Indigenous Knowledge, Western Science, and the US Colonial Project

By Ragina Johnson and Brian Ward

Volume 23, number 1, Science Under Occupation

Photo by NASA

“Indigenous Peoples were always scientists”

“We are not anti-science. It’s not culture versus science. We are against the building of anything eighteen stories over our watershed, water aquifers, on our sacred mountain. It could have been anything; it just happens to be a telescope.”

These were the powerful words of Pua Case in 2019.1 Case is an indigenous land activist, organizer, and protector, who has been fighting the approval and construction of the Thirty Meter Telescope (TMT) atop Mauna Kea, the tallest mountain on Earth and a place sacred to Native Hawaiians. Mauna Kea has already been desecrated in the name of science, capitalism and colonialism; currently, there are thirteen telescopes on her surface.

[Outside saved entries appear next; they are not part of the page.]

(* ===== verification/Json.v ===== *)
(** * Go's [encoding/json]: values, the decoder, and decoding into fields

    A payload is parsed to a tree; a struct, a raw map and their fields are read from
    the tree. A number keeps its text. What the server encodes is a tree as well. *)

From S2P Require Import Prelude GoStrings Encoding.

#[local] Open Scope Z_scope.

Inductive Json : Type :=
  | JNull
  | JBool (b : bool)
  | JNumber (literal : string)
  | JString (s : string)
  | JArray (elements : list Json)
  | JObject (members : list (string * Json)).

(** An integer that is encoded. *)
Definition JInt (z : Z) : Json := JNumber (format_int z).

(** ** The scanner *)

Definition is_json_space (a : ascii) : bool :=
  between 32 32 a || between 9 10 a || between 13 13 a.

Fixpoint skip_json (s : string) : string :=
  match s with
  | String a r => if is_json_space a then skip_json r else s
  | EmptyString => ""
  end.

(** The longest prefix of a class, and the rest. *)
Fixpoint span (P : ascii -> bool) (s : string) : string * string :=
  match s with
  | String a r => if P a then let '(p, q) := span P r in (String a p, q) else ("", s)
  | EmptyString => ("", "")
  end.

(** A number: an optional sign, an integer without leading zeros, a fraction and an
    exponent; the literal and the rest. *)
Definition is_digit_byte : ascii -> bool := between 48 57.

Definition scan_sign (plus : bool) (s : string) : string * string :=
  match s with
  | String a r => if Ascii.eqb a "-" || (plus && Ascii.eqb a "+") then (String a "", r) else ("", s)
  | EmptyString => ("", s)
  end.

Definition scan_digits (s : string) : option (string * string) :=
  let '(p, r) := span is_digit_byte s in if String.eqb p "" then None else Some (p, r).

Definition scan_integer (s : string) : option (string * string) :=
  match s with
  | String "0" r => Some ("0", r)
  | _ => scan_digits s
  end.

Definition scan_fraction (s : string) : option (string * string) :=
  match s with
  | String "." r => match scan_digits r with Some (p, q) => Some (String "." p, q) | None => None end
  | _ => Some ("", s)
  end.

Definition scan_exponent (s : string) : option (string * string) :=
  match s with
  | String a r =>
      if Ascii.eqb a "e" || Ascii.eqb a "E" then
        let '(sign, r) := scan_sign true r in
        match scan_digits r with Some (p, q) => Some (String a (sign +:+ p), q) | None => None end
      else Some ("", s)
  | EmptyString => Some ("", s)
  end.

Definition scan_number (s : string) : option (string * string) :=
  let '(sign, s) := scan_sign false s in
  '(int, s) ← scan_integer s; '(frac, s) ← scan_fraction s; '(exp, s) ← scan_exponent s;
  Some (sign +:+ int +:+ frac +:+ exp, s).

(** ** Strings *)

(** [utf8.AppendRune] *)
Definition encode_rune (r : Z) : string :=
  if r <? 0x80 then String (byte_of r) ""
  else if r <? 0x800 then String (byte_of (0xC0 + r / 64)) (String (byte_of (0x80 + r mod 64)) "")
  else if r <? 0x10000 then
    String (byte_of (0xE0 + r / 4096)) (String (byte_of (0x80 + r / 64 mod 64)) (String (byte_of (0x80 + r mod 64)) ""))
  else String (byte_of (0xF0 + r / 262144)) (String (byte_of (0x80 + r / 4096 mod 64))
         (String (byte_of (0x80 + r / 64 mod 64)) (String (byte_of (0x80 + r mod 64)) ""))).

(** The four digits after [\u]. *)
Definition hex4 (s : string) : option (Z * string) :=
  match s with
  | String a (String b (String c (String d r))) =>
      x ← hex_val a; y ← hex_val b; z ← hex_val c; w ← hex_val d;
      Some (((x * 16 + y) * 16 + z) * 16 + w, r)
  | _ => None
  end.

(** A rune that is escaped: a pair of surrogates is one rune, a lone one U+FFFD. *)
Definition escaped_rune (s : string) : option (string * string) :=
  '(r, s1) ← hex4 s;
  if (0xD800 <=? r) && (r <? 0xE000) then
    match s1 with
    | String "092" (String "u" s2) =>
        match hex4 s2 with
        | Some (r', s3) =>
            if (r <? 0xDC00) && (0xDC00 <=? r') && (r' <? 0xE000)
            then Some (encode_rune ((r - 0xD800) * 1024 + (r' - 0xDC00) + 0x10000), s3)
            else Some (replacement, s1)
        | None => None
        end
    | _ => Some (replacement, s1)
    end
  else Some (encode_rune r, s1).

(** The byte of a simple escape. *)
Definition simple_escape (a : ascii) : option ascii :=
  if Ascii.eqb a quote_byte || Ascii.eqb a "/" || Ascii.eqb a "092" then Some a
  else if Ascii.eqb a "b" then Some "008"%char
  else if Ascii.eqb a "f" then Some "012"%char
  else if Ascii.eqb a "n" then Some "010"%char
  else if Ascii.eqb a "r" then Some "013"%char
  else if Ascii.eqb a "t" then Some "009"%char
  else None.

(** The rest of a string after its opening quote, up to the closing one; [n] bounds
    the rounds, one per byte. *)
Fixpoint scan_string (n : nat) (s : string) : option (string * string) :=
  match n, s with
  | O, _ | _, EmptyString => None
  | S n, String a r =>
      if Ascii.eqb a quote_byte then Some ("", r)
      else if byte_val a <? 32 then None
      else if Ascii.eqb a "092" then
        match r with
        | String "u" r => '(c, r) ← escaped_rune r; '(t, q) ← scan_string n r; Some (c +:+ t, q)
        | String b r => c ← simple_escape b; '(t, q) ← scan_string n r; Some (String c t, q)
        | EmptyString => None
        end
      else
        match rune_len s with
        | Some k => '(t, q) ← scan_string n (drop_bytes k s); Some (take_bytes k s +:+ t, q)
        | None => '(t, q) ← scan_string n r; Some (replacement +:+ t, q)
        end
  end.

(** ** Values *)

Definition max_nesting : Z := 10000.

Definition scan_literal (s : string) : option (Json * string) :=
  if has_prefix s "null" then Some (JNull, drop_bytes 4 s)
  else if has_prefix s "true" then Some (JBool true, drop_bytes 4 s)
  else if has_prefix s "false" then Some (JBool false, drop_bytes 5 s)
  else '(lit, r) ← scan_number s; Some (JNumber lit, r).

(** A value at the start of [s], its elements and its members; [n] bounds the rounds,
    one per byte, and [depth] is the number of arrays and objects around the value. *)
Fixpoint scan_value (n : nat) (depth : Z) (s : string) : option (Json * string) :=
  match n, s with
  | O, _ | _, EmptyString => None
  | S n, String a r =>
      if Ascii.eqb a quote_byte then '(t, q) ← scan_string (String.length r) r; Some (JString t, q)
      else if Ascii.eqb a "[" then
        if max_nesting <=? depth then None
        else match skip_json r with
             | String "]" q => Some (JArray [], q)
             | r => '(l, q) ← scan_elements n (depth + 1) r; Some (JArray l, q)
             end
      else if Ascii.eqb a "{" then
        if max_nesting <=? depth then None
        else match skip_json r with
             | String "}" q => Some (JObject [], q)
             | r => '(l, q) ← scan_members n (depth + 1) r; Some (JObject l, q)
             end
      else scan_literal s
  end
with scan_elements (n : nat) (depth : Z) (s : string) : option (list Json * string) :=
  match n with
  | O => None
  | S n =>
      '(v, r) ← scan_value n depth s;
      match skip_json r with
      | String "]" q => Some ([v], q)
      | String "," q => '(l, q) ← scan_elements n depth (skip_json q); Some (v :: l, q)
      | _ => None
      end
  end
with scan_members (n : nat) (depth : Z) (s : string) : option (list (string * Json) * string) :=
  match n, s with
  | S n, String a r =>
      if negb (Ascii.eqb a quote_byte) then None
      else
        '(key, r) ← scan_string (String.length r) r;
        match skip_json r with
        | String ":" r =>
            '(v, r) ← scan_value n depth (skip_json r);
            match skip_json r with
            | String "}" q => Some ([(key, v)], q)
            | String "," q => '(l, q) ← scan_members n depth (skip_json q); Some ((key, v) :: l, q)
            | _ => None
            end
        | _ => None
        end
  | _, _ => None
  end.

(** The one value of a payload. *)
Definition json_parse (payload : string) : option Json :=
  '(v, rest) ← scan_value (S (2 * String.length payload)) 0 (skip_json payload);
  if String.eqb (skip_json rest) "" then Some v else None.

(** Nothing but white space: [Decode] answers [io.EOF]. *)
Definition json_empty (payload : string) : bool := String.eqb (skip_json payload) "".

(** ** Fields

    A member goes to the field of its name, or of its name but for case; [null] leaves
    a field as it is, and a later member overrides an earlier one. *)

Definition decode_string (v : Json) (field : string) : option string :=
  match v with JString s => Some s | JNull => Some field | _ => None end.
Definition decode_bool (v : Json) (field : bool) : option bool :=
  match v with JBool b => Some b | JNull => Some field | _ => None end.
(** A pointer to an integer. *)
Definition decode_int_ptr (v : Json) (field : option Z) : option (option Z) :=
  match v with
  | JNumber literal => match parse_int literal with Some z => Some (Some z) | None => None end
  | JNull => Some None
  | _ => None
  end.
(** A slice of strings, whose elements that are [null] keep what was there. *)
Fixpoint decode_elements (l : list Json) (field : list string) : option (list string) :=
  match l with
  | [] => Some []
  | v :: l => s ← decode_string v (hd "" field); rest ← decode_elements l (tl field); Some (s :: rest)
  end.
Definition decode_strings (v : Json) (field : list string) : option (list string) :=
  match v with JArray l => decode_elements l field | JNull => Some [] | _ => None end.

(** A struct: [set key] is the field of that name, [None] when there is none. *)
Section Struct.
Context {A : Type} (reject_unknown : bool) (set : string -> option (Json -> A -> option A)).

Fixpoint decode_members (l : list (string * Json)) (a : A) : option A :=
  match l with
  | [] => Some a
  | (key, v) :: l =>
      match set key with
      | Some f => a ← f v a; decode_members l a
      | None => if reject_unknown then None else decode_members l a
      end
  end.

Definition decode_struct (v : Json) (zero : A) : option A :=
  match v with JObject l => decode_members l zero | JNull => Some zero | _ => None end.
End Struct.

Definition field_named (name key : string) : bool := equal_fold name key.

(** A [map\[string\]json.RawMessage]. *)
Definition decode_raw_map (v : Json) : option (gmap string Json) :=
  match v with
  | JObject l => Some (foldl (fun m kv => <[kv.1 := kv.2]> m) ∅ l)
  | JNull => Some ∅
  | _ => None
  end.

(** ** Examples *)

Definition sample_payload : string :=
  " { `a` : [1, -2.5e3, true], `b\u0041\ud83d\ude00` : { }, `a`: null } ".
Definition backquoted (s : string) : string := replace_byte s "`" quote_byte.

Example parse_sample :
  json_parse (backquoted sample_payload) =
  Some (JObject [("a", JArray [JNumber "1"; JNumber "-2.5e3"; JBool true]);
                 ("bA" +:+ encode_rune 0x1F600, JObject []); ("a", JNull)]).
Proof. vm_compute. reflexivity. Qed.
Example parse_errors :
  json_parse <$> ["01"; "1 2"; "[1,]"; "{}}"; "nul"; "-"; "1."; backquoted "`"; backquoted "{`a` 1}"] = replicate 9 None.
Proof. vm_compute. reflexivity. Qed.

The TMT was “approved” in 2019 without the consent of Native peoples in Hawaiʻi. Their resistance escalated when the US settler state, in collaboration with four other countries, tried to push through the billion dollar project.2 Native elders and Indigenous Hawaiʻians have courageously organized an encampment and have so far successfully blocked construction, refusing workers and equipment access to their sacred site.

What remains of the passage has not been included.